On the night of the 11th, the PVA first launched a two-company drive against Little Nori, then increased the attacking force to a battalion, and the ROK again withdrew to Hill 69. Air support was called in and six B-26's dropped over one hundred 260-pound fragmentary bombs on the hill. Twelve battalions of artillery poured a continuous hail of shells on the PVA, but four counterattacks by the ROK 11th Regiment on 12 December failed. Despite the punishment administered by large and small arms and the mounting toll of losses, the PVA held the hill.

The artillery concentrations went on during the night of 12-13 December and when morning arrived, a battalion from the ROK 11th Regiment moved in with two companies in the attack. Fighting steadily forward, they won their way back to Little Nori, but met with little success in their efforts to clear Big Nori.
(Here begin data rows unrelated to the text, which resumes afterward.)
(** * nanobot: message bus, provider adapter and agent loop

  A shallow embedding of the parts of
  [nanobot/bus/queue.py], [nanobot/providers/litellm_provider.py],
  [nanobot/agent/loop.py] and [nanobot/agent/memory.py] that the
  specification's testable properties talk about, with the properties
  proved over the embedding; and of further functions of these files, of
  [nanobot/agent/tools/message.py] and of [nanobot/channels/telegram.py],
  with properties read off the code. *)

From Stdlib Require Import NArith ZArith Lia Bool Ascii DecimalString.
From stdpp Require Import base option list strings gmap sorting.
(** * mongohook: a logrus hook that persists entries through a job queue

    Shallow embedding of [mongohook/hook.go] (package [mongohook] of
    github.com/pm-esd/logger) and proofs about its behaviour.

    Go pointers and maps are reference values, so entries and field maps
    live in an explicit heap; the hook's methods thread a [World] that
    also records the calls made to the outside (backend, output sink,
    logrus' own logger). *)

From Stdlib Require Import ZArith Lia Ascii String.
From stdpp Require Import gmap strings list fin_maps pretty.

Local Open Scope string_scope.
Local Open Scope Z_scope.

(** ** Go library functions used by the hook *)

(** [strings.HasPrefix]. *)
Fixpoint HasPrefix (s prefix : string) : bool :=
  match prefix, s with
  | EmptyString, _ => true
  | String _ _, EmptyString => false
  | String c p', String d s' => if decide (c = d) then HasPrefix s' p' else false
  end.

(** [strings.Contains s substr]: [substr] occurs somewhere within [s]. *)
Fixpoint Contains (s substr : string) : bool :=
  HasPrefix s substr ||
  match s with
  | EmptyString => false
  | String _ s' => Contains s' substr
  end.

Definition slash : ascii := "/"%char.

(** Strips the leading slashes of a reversed path, that is the trailing
    slashes of the path. *)
Fixpoint stripSlashes (r : list ascii) : list ascii :=
  match r with
  | c :: r' => if decide (c = slash) then stripSlashes r' else r
  | [] => []
  end.

(** The characters in front of the first slash of a reversed path, that is
    what follows the last slash of the path. *)
Fixpoint untilSlash (r : list ascii) : list ascii :=
  match r with
  | c :: r' => if decide (c = slash) then [] else c :: untilSlash r'
  | [] => []
  end.

(** [path.Base]: the last element of a slash-separated path; trailing
    slashes are removed first, the empty path gives ["."], a path of
    slashes only gives ["/"]. *)
Definition Base (p : string) : string :=
  if decide (p = "") then "."
  else
    let elem := string_of_list_ascii
                  (rev (untilSlash (stripSlashes (rev (list_ascii_of_string p))))) in
    if decide (elem = "") then "/" else elem.

(** [fmt.Sprintf("%s:%d", file, line)]. *)
Definition Sprintf_file_line (file : string) (line : Z) : string :=
  file +:+ ":" +:+ pretty line.

(** [fmt.Sprintf("[Mongo-Hook] Execution error: %s", msg)]. *)
Definition Sprintf_exec_error (msg : string) : string :=
  "[Mongo-Hook] Execution error: " +:+ msg.

(** ** Data model *)

(** [logrus.Level], most severe first, with its numeric value. *)
Inductive Level :=
  | PanicLevel | FatalLevel | ErrorLevel | WarnLevel
  | InfoLevel | DebugLevel | TraceLevel.

Definition level_value (l : Level) : Z :=
  match l with
  | PanicLevel => 0 | FatalLevel => 1 | ErrorLevel => 2 | WarnLevel => 3
  | InfoLevel => 4 | DebugLevel => 5 | TraceLevel => 6
  end.

#[global] Instance Level_eq_dec : EqDecision Level.
Proof. solve_decision. Defined.

(** Entry pointers ([*logrus.Entry]) and references to map objects. *)
Abbreviation ptr := positive (only parsing).
Abbreviation mref := positive (only parsing).

(** A field value ([interface{}]): a string, an integer, or a reference to
    some mutable object that a shallow copy shares. *)
Inductive value :=
  | VString (s : string)
  | VInt (n : Z)
  | VRef (l : positive).

#[global] Instance value_eq_dec : EqDecision value.
Proof. solve_decision. Defined.

(** [logrus.Fields], a [map[string]interface{}], by its contents. *)
Abbreviation Fields := (gmap string value).

(** A resolved stack frame: function name, file and line. *)
Record Frame := mkFrame {
  Function : string;
  File : string;
  Line : Z
}.

(** The part of [logrus.Logger] the hook reads. *)
Record Logger := mkLogger {
  ReportCaller : bool
}.

(** [logrus.Entry]. [Data] is a reference to the map object. logrus makes
    the map with [make] in every entry its constructors return; an entry
    written as a struct literal has the nil map, which is a reference with
    no map object in the heap: a write through it panics. *)
Record Entry := mkEntry {
  Logger_ : option Logger;
  Data : mref;
  Time : Z;
  Level_ : Level;
  Caller : option Frame;
  Message : string
}.

(** The heap: entry objects and map objects. *)
Record Heap := mkHeap {
  entries : gmap positive Entry;
  maps : gmap positive (gmap string value)
}.

(** [io.Writer]s: the standard error stream or some other sink. *)
Inductive Writer :=
  | os_Stderr
  | Sink (id : positive).

#[global] Instance Writer_eq_dec : EqDecision Writer.
Proof. solve_decision. Defined.
End Connectivity.

(** C10 (as the program has it). The connectivity check never hands a
    falsy value to its caller: for every address, timeout, number of
    retries and state of the world it returns [true], ends the process
    with code 1, or throws the error [driver.quit()] rejected with. The
    guard on its result in [main] is therefore dead code: the guarded
    statement behaves like the bare call. *)
Theorem checkInternet_never_false {W E By : Type} `{!Browser W E By} (nav_url : string) :
  (forall url timeout retries (s : state W),
      fst (checkInternet url timeout retries s) = Ret true \/
      fst (checkInternet url timeout retries s) = Exit 1 \/
      exists e (w : W),
        fst (checkInternet url timeout retries s) = Throw e /\
        fst (driver_quit w) = inl e) /\
  (forall s : state W,
      connectivityGate nav_url s =
      (checkInternet nav_url global_timeout 3 ≫= (fun _ => mret tt)) s).
Proof.
  split; [intros; apply checkInternet_outcome|].
  intros s. unfold connectivityGate, mbind, M_bind.
  destruct (checkInternet_outcome nav_url global_timeout 3 s) as [H|[H|(e & w & H & _)]];
    destruct (checkInternet nav_url global_timeout 3 s) as [r s1];
    cbn in H; subst r; reflexivity.
Qed.

(** C8 (as the program has it). The connectivity check of [main] probes
    the address at most three times, with a timer of one second between
    two consecutive probes and no other outside call. It returns [true]
    at the first probe answered with status 200 and makes no further
    probe; every other answer, a status other than 200 as much as a
    rejected request, counts as a failed attempt. When all three attempts
    fail it calls [driver.quit()], in the world [w] the probes left, and
    waits for it: when the call resolves the process is ended with code
    1, when it rejects the check throws that error. Either way no value
    is returned. *)
Theorem checkInternet_three_attempts {W E By : Type} `{!Browser W E By}
    (url : string) (timeout : Z) (s : state W) :
  exists responses : list (error + Z),
    (length responses <= 3)%nat /\
    (forall i resp, responses !! i = Some resp -> (S i < length responses)%nat ->
                    resp <> inr 200%Z) /\
    ((fst (checkInternet url timeout 3 s) = Ret true /\
      last responses = Some (inr 200%Z) /\
      calls (emitted s (snd (checkInternet url timeout 3 s)))
      = schedule url timeout responses)
     \/
     (length responses = 3%nat /\
      (forall resp, resp ∈ responses -> resp <> inr 200%Z) /\
      let w := world (snd (attemptLoop url timeout 3 3 1 s)) in
      calls (emitted s (snd (checkInternet url timeout 3 s)))
      = (schedule url timeout responses ++ [Teardown (Some (fst (driver_quit w)))])%list /\
      fst (checkInternet url timeout 3 s)
      = match fst (driver_quit w) with
        | inl e => Throw e
        | inr _ => Exit 1
        end /\
      world (snd (checkInternet url timeout 3 s)) = snd (driver_quit w))).
Proof.
  destruct (attemptLoop_schedule url timeout 3 3 1 s ltac:(lia))
    as (responses & evs & r & s' & Hrun & Htr & Hcalls & Hinit & Hend).
  exists responses.
  assert (forall i resp, responses !! i = Some resp -> (S i < length responses)%nat ->
                         resp <> inr 200%Z) as Hinit'.
  { intros i resp Hi Hlen. apply answered200_false. eauto. }
  unfold checkInternet.
  destruct Hend as [(-> & (x & Hx & Hx200) & Hlen)|(-> & Hlen & Hall)].
  - split; [lia|]. split; [exact Hinit'|]. left.
    rewrite (bind_step _ _ _ _ _ Hrun). cbn.
    apply answered200_true in Hx200 as ->.
    split; [reflexivity|]. split; [exact Hx|].
    now rewrite (emitted_app s s' evs Htr).
  - split; [lia|]. split; [exact Hinit'|]. right.
    rewrite (bind_step _ _ _ _ _ Hrun), fatal_run. cbn [fst snd].
    split; [exact Hlen|]. split.
    + intros resp Hin. apply answered200_false. auto.
    + cbn zeta. rewrite Hrun. cbn [fst snd world].
      split; [|split; reflexivity].
      erewrite emitted_app.
      2:{ cbn. rewrite Htr, <- !app_assoc. reflexivity. }
      rewrite calls_app, Hcalls. reflexivity.
Qed.
(** * BlinkDB: a shallow embedding of [blinkDB.cpp] and its properties

    The development follows the source file top-down: the [std::string]
    operations the code relies on, the four value classes, the LRU cache, the
    Bloom filter, the [BlinkDB] store with its commands and its persistence
    file, and the [CommandHandler] that turns a request line into a reply.
    Theorems come after the definitions. *)

From Stdlib Require Import ZArith Ascii String DecimalString Lia.
From Stdlib Require DecimalPos.
From stdpp Require Import base option list gmap sets strings.

Local Open Scope Z_scope.

(** ** Constants ([#define]s of the source) *)

Definition CACHE_SIZE : nat := 1000.
Definition BLOOM_FILTER_SIZE : N := 10000.

(** ** Exceptions

    [std::stoi] and [std::string::substr] are the operations of the source
    that throw: a computation either returns or throws. The [while] loops of
    the deserialisers, whose position may move backwards, run on fuel, and
    answer [None] when it runs out. *)

Inductive exn := invalid_argument | out_of_range.

Inductive outcome (A : Type) : Type :=
| Done (a : A)
| Threw (e : exn).
Arguments Done {A} a.
Arguments Threw {A} e.

Definition obind {A B} (m : outcome A) (f : A → outcome B) : outcome B :=
  match m with
  | Done a => f a
  | Threw e => Threw e
  end.

Notation "'try!' x ← m ; k" := (obind m (fun x => k))
  (at level 10, x name, m at level 100, k at level 200).

Definition fbind {A B} (m : option (outcome A)) (f : A → option (outcome B))
    : option (outcome B) :=
  match m with
  | Some (Done a) => f a
  | Some (Threw e) => Some (Threw e)
  | None => None
  end.

Notation "'run!' x ← m ; k" := (fbind m (fun x => k))
  (at level 10, x name, m at level 100, k at level 200).

(** The text of [e.what()] for the exceptions of [std::stoi] (libstdc++ puts
    the name of the function there). *)
Definition what (e : exn) : string := "stoi".

(** ** Characters and [std::string] *)

Definition CR : ascii := "013"%char.
Definition LF : ascii := "010"%char.
Definition CRLF : string := String CR (String LF "").

Definition string_size (s : string) : Z := Z.of_nat (String.length s).

(** [size_t] is 64 bits wide, [int] 32 bits. *)
Definition size_t (z : Z) : Z := z mod 2 ^ 64.
Definition npos : Z := 2 ^ 64 - 1.
Definition INT_MIN : Z := - 2 ^ 31.
Definition INT_MAX : Z := 2 ^ 31 - 1.
Definition to_int (z : Z) : Z := (z + 2 ^ 31) mod 2 ^ 32 - 2 ^ 31.

(** [isspace], [isdigit] and [tolower] in the "C" locale. *)
Definition isspace (c : ascii) : bool :=
  let n := N_of_ascii c in ((n =? 32) || ((9 <=? n) && (n <=? 13)))%N.

Definition isdigit (c : ascii) : bool :=
  let n := N_of_ascii c in ((48 <=? n) && (n <=? 57))%N.

Definition tolower (c : ascii) : ascii :=
  let n := N_of_ascii c in
  if ((65 <=? n) && (n <=? 90))%N then ascii_of_N (n + 32) else c.

Fixpoint transform (f : ascii → ascii) (s : string) : string :=
  match s with
  | EmptyString => EmptyString
  | String c s' => String (f c) (transform f s')
  end.

Fixpoint string_drop (n : nat) (s : string) : string :=
  match n, s with
  | O, _ => s
  | S n', String _ s' => string_drop n' s'
  | S _, EmptyString => EmptyString
  end.

Fixpoint string_take (n : nat) (s : string) : string :=
  match n, s with
  | S n', String c s' => String c (string_take n' s')
  | _, _ => EmptyString
  end.

Fixpoint index_from (c : ascii) (s : string) (i : Z) : Z :=
  match s with
  | EmptyString => npos
  | String a s' => if Ascii.eqb a c then i else index_from c s' (i + 1)
  end.

(** [s.find(c, pos)]: the first index [>= pos] holding [c], or [npos]. *)
Definition find (s : string) (c : ascii) (pos : Z) : Z :=
  if string_size s <=? pos then npos
  else index_from c (string_drop (Z.to_nat pos) s) pos.

(** [s.substr(pos, len)]: throws [std::out_of_range] when [pos > size()],
    and is cut at the end of the string. [pos] and [len] are [size_t]. *)
Definition substr (s : string) (pos len : Z) : outcome string :=
  if string_size s <? pos then Threw out_of_range
  else Done (string_take (Z.to_nat (Z.min len (string_size s - pos)))
                         (string_drop (Z.to_nat pos) s)).

(** [s.substr(0, n)], which cannot throw. *)
Definition prefix_of (n : nat) (s : string) : string := string_take n s.

(** [std::to_string] on an integer. *)
Definition to_string (n : Z) : string := NilZero.string_of_int (Z.to_int n).

(** [std::stoi]: skip white space, read an optional sign and the longest
    run of decimal digits; [std::invalid_argument] when there is no digit,
    [std::out_of_range] when the number does not fit an [int]. *)
Fixpoint skip_space (s : string) : string :=
  match s with
  | String c s' => if isspace c then skip_space s' else s
  | EmptyString => EmptyString
  end.

Fixpoint read_digits (s : string) (acc : option Z) : option Z :=
  match s with
  | String c s' =>
      if isdigit c
      then read_digits s' (Some (10 * default 0 acc + (Z.of_N (N_of_ascii c) - 48)))
      else acc
  | EmptyString => acc
  end.

Definition stoi (str : string) : outcome Z :=
  let s := skip_space str in
  let '(negative, s) :=
    match s with
    | String "-"%char s' => (true, s')
    | String "+"%char s' => (false, s')
    | _ => (false, s)
    end in
  match read_digits s None with
  | None => Threw invalid_argument
  | Some n =>
      let v := if negative then - n else n in
      if (INT_MIN <=? v) && (v <=? INT_MAX) then Done v else Threw out_of_range
  end.

(** The extraction loop [while (iss >> part)]: white-space separated,
    non-empty tokens. [cur] is the token being read. *)
Fixpoint split_tokens (s : string) (cur : string) : list string :=
  match s with
  | EmptyString => if String.eqb cur "" then [] else [cur]
  | String c s' =>
      if isspace c
      then (if String.eqb cur "" then split_tokens s' "" else cur :: split_tokens s' "")
      else split_tokens s' (cur +:+ String c "")
  end.

Definition tokenize (s : string) : list string := split_tokens s "".

(** [std::getline] in a loop: the lines of a file, without their newline; a
    final line needs no newline, and nothing follows a final newline. *)
Fixpoint split_lines (s : string) (cur : string) : list string :=
  match s with
  | EmptyString => if String.eqb cur "" then [] else [cur]
  | String c s' =>
      if Ascii.eqb c LF then cur :: split_lines s' ""
      else split_lines s' (cur +:+ String c "")
  end.

Definition getlines (file : string) : list string := split_lines file "".

(** ** The value classes *)

Inductive ValueType := STRING | LIST | SET | HASH.

(** [DataType] and its four subclasses. The [unordered_set] and
    [unordered_map] members are finite sets and maps; where the source
    iterates over one, the model iterates in the order of [elements] and
    [map_to_list]. *)
Inductive DataType :=
| StringType (value : string)
| ListType (elements : list string)
| SetType (elements : gset string)
| HashType (fields : gmap string string).

Definition get_type (v : DataType) : ValueType :=
  match v with
  | StringType _ => STRING
  | ListType _ => LIST
  | SetType _ => SET
  | HashType _ => HASH
  end.

Definition string_concat (l : list string) : string :=
  foldr String.append "" l.

(** *** [ListType] *)

Definition sized (element : string) : string :=
  to_string (string_size element) +:+ ":" +:+ element +:+ ",".

Definition ListType_serialize (elements : list string) : string :=
  "L" +:+ string_concat (map sized elements).

Fixpoint ListType_deserialize_loop (fuel : nat) (data : string) (pos : Z)
    (elements : list string) : option (outcome (list string)) :=
  match fuel with
  | O => None
  | S fuel' =>
      if pos <? string_size data then
        let colon_pos := find data ":" pos in
        if colon_pos =? npos then Some (Done elements)
        else
          run! digits ← Some (substr data pos (colon_pos - pos));
          run! len ← Some (stoi digits);
          run! element ← Some (substr data (colon_pos + 1) (size_t len));
          ListType_deserialize_loop fuel' data (size_t (colon_pos + len + 2))
            (elements ++ [element])
      else Some (Done elements)
  end.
On the evening of the 13th, the ROK dug in and awaited the expected PVA counterattacks. Two PVA companies vainly attempted to penetrate the ROK positions during the night and as the morning of 14 December dawned, the contest resolved itself into a stalemate.

==Aftermath==
The entire action on Big and Little Nori took place in an area 300 yd wide and 200 yd deep. During the engagement the UN artillery fired 120,000 rounds, and the mortar crews over 31,000 while tanks added over 4,500 90mm shells. Supporting aircraft flew 39 missions of 177 sorties to bomb and strafe the PVA positions with Napalm, high explosives, and rockets. In return the ROK received over 18,000 rounds of mixed artillery and mortar fire from PVA guns.

The ROK suffered about 750 casualties including 237 dead, while the estimated total for the PVA ranged between 2,000 and 2,290. According to a deserter from the Chinese 420th Regiment in January, the regiment was removed from the line because of the heavy casualties it took in the battle and placed in reserve.

Action in the Nori sector settled down to patrols and raids during January 1953. The PVA dispatched two platoon-sized probes during the month and on 23 January the ROK 11th Regiment sent a three-platoon raiding party against Big Nori. Air strikes, artillery, and mortar fire, and fire from twelve supporting tanks enabled the raiders to gain the crest, destroy PVA bunkers and then withdraw safely.